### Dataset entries
[Start of Attachment]

(** X9.  The object [resolveElement] returns for a Polymer element holds,
    in each of its three lists, one item per name: the element's own items
    and, for every name that only behaviors reachable from its behaviors
    list have, a copy of such a behavior's item marked with that behavior's
    class name.  For an element of another class the three lists are the
    element's own. *)
Theorem resolveElement_inherits (σ : Store) (elementDescriptor : loc)
  (analysis : Analysis) (σ' : Store) (resolved : loc) :
  resolveElement σ elementDescriptor analysis = Ok (σ', resolved) ->
  exists e clone,
    elementObjects σ !! elementDescriptor = Some e
    /\ elementObjects σ' !! resolved = Some clone
    /\ (e_class e = PolymerElementDescriptorClass ->
        inheritsFrom σ analysis (e_behaviors e) (e_properties e)
          b_properties (e_properties clone)
        /\ inheritsFrom σ analysis (e_behaviors e) (e_attributes e)
             b_attributes (e_attributes clone)
        /\ inheritsFrom σ analysis (e_behaviors e) (e_events e)
             b_events (e_events clone))
    /\ (e_class e <> PolymerElementDescriptorClass ->
        e_properties clone = e_properties e
        /\ e_attributes clone = e_attributes e
        /\ e_events clone = e_events e).
Proof.
  unfold resolveElement.
  destruct (elementObjects σ !! elementDescriptor) as [e|]; [| done].
  intros H. exists e.
  destruct (e_class e) eqn:Hclass.
  - simpl in H. injection H as <- <-. eexists.
    split; [done |]. split; [apply alloc_lookup |]. by split.
  - simpl in H. injection H as <- <-. eexists.
    split; [done |]. split; [apply alloc_lookup |]. by split.
  - apply bind_Ok in H as ([[ps as_] es] & Hm & H).
    apply bind_Ok in Hm as (flattened & Hflat & Hm).
    apply bind_Ok in Hm as (sp & Hsp & Hm).
    apply bind_Ok in Hm as (sa & Hsa & Hm).
    apply bind_Ok in Hm as (se & Hse & Hm).
    injection Hm as <- <- <-. injection H as <- <-. eexists.
    split; [done |]. split; [apply alloc_lookup |]. split; [| done].
    intros _. simpl.
    split; [by apply (merged_inheritsFrom _ _ _ _ _ flattened) |].
    split; by apply (merged_inheritsFrom _ _ _ _ _ flattened).
Qed.

Lemma resolveElement_inherits_witness :
  exists σ' resolved,
    resolveElement sampleStore 10 sampleIndexed = Ok (σ', resolved)
    /\ exists e clone,
         elementObjects sampleStore !! 10 = Some e
         /\ elementObjects σ' !! resolved = Some clone
         /\ (e_class e = PolymerElementDescriptorClass ->
             inheritsFrom sampleStore sampleIndexed (e_behaviors e)
               (e_properties e) b_properties (e_properties clone)
             /\ inheritsFrom sampleStore sampleIndexed (e_behaviors e)
                  (e_attributes e) b_attributes (e_attributes clone)
             /\ inheritsFrom sampleStore sampleIndexed (e_behaviors e)
                  (e_events e) b_events (e_events clone))
         /\ (e_class e <> PolymerElementDescriptorClass ->
             e_properties clone = e_properties e
             /\ e_attributes clone = e_attributes e
             /\ e_events clone = e_events e).
Proof.
  assert (H : resolveElement sampleStore 10 sampleIndexed
              = Ok (alloc sampleStore
                      (cloneWith x_a [q_local; mkItem "p1" (Some "B") ""]
                         [] []))).
  { vm_compute. reflexivity. }
  eexists _, _. split; [exact H |].
  exact (resolveElement_inherits _ _ _ _ _ H).
Defined.

(** ** The owning path *)

Lemma getPathFromAncestors_snoc ancestors d :
  _getPathFromAncestors (ancestors ++ [d]) =
  match d with
  | DDocument dd =>
      if truthy (url dd) then Some (url dd)
      else _getPathFromAncestors ancestors
  | _ => _getPathFromAncestors ancestors
  end.
Proof.
  unfold _getPathFromAncestors, documentAncestors.
  rewrite omap_app. simpl.
  destruct d as [dd| | | | | |]; simpl; rewrite ?app_nil_r; try done.
  destruct (truthy (url dd)); simpl; [| by rewrite app_nil_r].
  by rewrite last_snoc.
Qed.

Lemma getPathFromAncestors_nearest ancestors :
  match _getPathFromAncestors ancestors with
  | Some p =>
      truthy p = true
      /\ exists before dd after,
           ancestors = before ++ DDocument dd :: after
           /\ url dd = p
           /\ forall dd', DDocument dd' ∈ after -> truthy (url dd') = false
  | None => forall dd, DDocument dd ∈ ancestors -> truthy (url dd) = false
  end.
Proof.
  induction ancestors as [|d ancestors IH] using rev_ind.
  - simpl. intros dd Hdd. by apply elem_of_nil in Hdd.
  - rewrite getPathFromAncestors_snoc.
    assert (Hskip :
      (forall dd, d = DDocument dd -> truthy (url dd) = false) ->
      match _getPathFromAncestors ancestors with
      | Some p =>
          truthy p = true
          /\ exists before dd after,
               ancestors ++ [d] = before ++ DDocument dd :: after
               /\ url dd = p
               /\ forall dd', DDocument dd' ∈ after ->
                              truthy (url dd') = false
      | None => forall dd, DDocument dd ∈ ancestors ++ [d] ->
                           truthy (url dd) = false
      end).
    { intros Hd. destruct (_getPathFromAncestors ancestors) as [p|].
      - destruct IH as (Hp & before & dd & after & -> & Hu & Hafter).
        split; [done |]. exists before, dd, (after ++ [d]).
        split; [by rewrite <- app_assoc |]. split; [done |].
        intros dd' Hdd'. apply elem_of_app in Hdd' as [?|Hdd']; [auto |].
        apply list_elem_of_singleton in Hdd'. by apply Hd.
      - intros dd Hdd. apply elem_of_app in Hdd as [?|Hdd]; [auto |].
        apply list_elem_of_singleton in Hdd. by apply Hd. }
    destruct d as [dd| | | | | |]; try (apply Hskip; done).
    destruct (truthy (url dd)) eqn:Ht.
    + split; [done |]. exists ancestors, dd, []. split; [done |].
      split; [done |]. intros dd' Hdd'. by apply elem_of_nil in Hdd'.
    + apply Hskip. by intros dd' [= <-].
Qed.

Lemma getPathFromAncestors_decomp before dd after :
  truthy (url dd) = true ->
  (forall dd', DDocument dd' ∈ after -> truthy (url dd') = false) ->
  _getPathFromAncestors (before ++ DDocument dd :: after) = Some (url dd).
Proof.
  intros Ht. induction after as [|x after IH] using rev_ind; intros Hafter.
  - by rewrite getPathFromAncestors_snoc, Ht.
  - rewrite app_comm_cons, app_assoc, getPathFromAncestors_snoc.
    assert (IH' : _getPathFromAncestors (before ++ DDocument dd :: after)
                  = Some (url dd)).
    { apply IH. intros dd' Hdd'. apply Hafter, elem_of_app. by left. }
    destruct x as [dd0| | | | | |]; try done.
    rewrite (Hafter dd0); [done |]. apply elem_of_app. right. left.
Qed.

[End of Attachment]

### ACTIVITY
Which lines in the data hold the string "sampleIndexed"? Copy each of them.

### COMPLETED EXERCISE
    resolveElement sampleStore 10 sampleIndexed = Ok (σ', resolved)
             inheritsFrom sampleStore sampleIndexed (e_behaviors e)
             /\ inheritsFrom sampleStore sampleIndexed (e_behaviors e)
             /\ inheritsFrom sampleStore sampleIndexed (e_behaviors e)
  assert (H : resolveElement sampleStore 10 sampleIndexed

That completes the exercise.